アメリーを王妃とするにあたって、今後、寝室に呼ぶことも、二人きりで会うつもりもないと。
リーゼルとテレーサからすれば、そんな後宮にいるより、国に戻ってしかるべき相手のもとに嫁ぐ方が幸せだと思ったのだが――
『陛下にお会いできなくなるのは嫌でございます。陛下が王妃を決められても、側室としてこの先もおそばに置いてくださいませ』
『わたくしはこの国に骨を埋める覚悟で参りました。今更、国に戻りたいなどと思いません。側室として、後宮の片隅に住まわせていただければ、それで充分でございます』
三年前に離縁を言い渡した時は、王妃も決まっていない状態で、妃たちの立場は同等だった。未来の可能性にかけて、居座るのも不思議はない。しかし、誇り高い王女たちが、まさか側室でもいいから置いてくれと言い出すとは思ってもみなかった。

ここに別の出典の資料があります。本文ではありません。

(** * blitzutils: replay and tank-statistics models, WoTinspector client

    A shallow embedding of [models.py] and [wotinspector.py] and the
    properties of region classification, perspective queries on a replay,
    replay identity resolution, the tank-statistics identifier and the
    upload de-duplication of the client.

    Python integers are [Z]; [str] is [string]; a [dict] is a [gmap];
    a raised exception is the [Raise] case of [result]. *)

From Stdlib Require Import ZArith Ascii String HexString List Lia.
From stdpp Require Import base option list gmap strings fin_maps.

Open Scope string_scope.
Open Scope list_scope.
Open Scope Z_scope.

(** ** Exceptions and fallible computations *)

(** The exception classes the modelled code can raise.  Messages are not
    modelled: no property below depends on their text. *)
Inductive exn : Type :=
| TypeError
| ValueError
| KeyError
| IndexError
| InvalidId        (* bson.errors.InvalidId *)
| OtherError.

Inductive result (A : Type) : Type :=
| Ok (a : A)
| Raise (e : exn).
Arguments Ok {A} a.
Arguments Raise {A} e.

#[global] Instance result_ret : MRet result := fun _ a => Ok a.
#[global] Instance result_bind : MBind result := fun _ _ f m =>
  match m with
  | Ok a => f a
  | Raise e => Raise e
  end.

(** [try: body  except Exception: raise handler_exn] *)
Definition try_except {A} (body : result A) (handler : exn -> result A) : result A :=
  match body with
  | Ok a => Ok a
  | Raise e => handler e
  end.

(** ** [class Region(str, Enum)] *)

Inductive Region : Type := ru | eu | com | asia | china | API.

#[global] Instance Region_eq_dec : EqDecision Region.
Proof. solve_decision. Defined.

(** ** The 12-byte [bson.ObjectId] *)

Record ObjectId : Type := mkObjectId { binary : list Z }.

#[global] Instance ObjectId_eq_dec : EqDecision ObjectId.
Proof. solve_decision. Defined.

(** ** Python values held in the [values] dict of a validator and passed to
    the class methods: [None], an [int], a [str], an [ObjectId], a
    [Region]. *)
Inductive pyval : Type :=
| VNone
| VInt (n : Z)
| VStr (s : string)
| VObjectId (o : ObjectId)
| VRegion (r : Region).

#[global] Instance pyval_eq_dec : EqDecision pyval.
Proof. solve_decision. Defined.

(** [x >= c] for a float constant [c] with an integral value: Python
    compares an [int] with a [float] exactly, so the comparison is the one
    of [Z]; [None], a [str] (and the other classes) raise [TypeError]. *)
Definition py_ge_float (x : pyval) (c : Z) : result bool :=
  match x with
  | VInt n => Ok (c <=? n)
  | _ => Raise TypeError
  end.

ナディアは国のしきたりで妃になった身。元聖女はもともと何歳であっても後宮に迎えなければならないので、追い出すことはかなわない。もっとも、そういう経緯で後宮に入るので、必ずしも夫婦の関係は必要ない。
「形だけでも陛下の妻でいたいのです。陛下のお気持ちがわたくしに向けられる日が来ることを気長に待っておりますわ」
――と、余裕な返事が戻ってきた。
まだ十八と若いエリーズこそ、このまま愛されることのない後宮にいる意味はないだろうと思ったのだが、逆に強気に出られた。
「寝室が駄目だとおっしゃるのでしたら、一緒にお食事はいかがですか? アメリーとできない話も中にはございますでしょう。わたしはそういう側室でかまいませんの」
普段はいがみ合っている妃たちが、この時ばかりは一致団結して、寝室での一時間の代わりに夕食を共にとることを要求してきた。場所は食堂になるので、二人きりというわけでもない。ジェラルドとしても穏便に済みそうなこの案を受け入れるしかなかった。
今では夜七時に食堂に行き、日替わりで妃たちと食事をとっている。仕事の効率を考えれば、ただ一時間会話だけをしているよりは悪くない。仕事の片手間に食べるより、食事というものも大事にできる。
ただ、アメリーに『すべてが片付いた後、気持ちを聞かせてほしい』と言ったものの、ほぼ――何も片付いていない。
「明日、アメリーとどのような顔で会ったらよいのか……」
「別にいつも通りの顔で良いと思いますが。そもそもアメリー妃の方から、自分だけを妃にしてほしいと言ってきたわけではないのでしょう?」
「そういうことを言う女ではない」
「それならば、他の妃たちのことなど気にせず、アメリー妃を王妃にすればいいだけのことです」
「それでは私の気持ちが収まらないというか……。私が彼女だけを愛していると言っても、他に妃がいる状態では、嘘とまでは言わなくとも、真実味が伝わらないだろう?」
「愛は言葉だけではなく、態度でも示すものだと思いますが。言葉だけで伝えようとするから、嘘くさくなるのではないですか?」
「……ほう、なるほど。態度とは例えば?」
「私に聞かないでください。そういった経験は皆無ですので」
ディオンはニコリと笑って、どさっと書類をデスクの上に置いた。
「陛下がお悩みの間も、時間は刻々と過ぎて行っています。やるべき仕事をされていれば、アメリー妃のことを考えている間もなく、明日はやってきますよ」
その時初めて、ディオンのこめかみに青筋が立っていることに気づいた。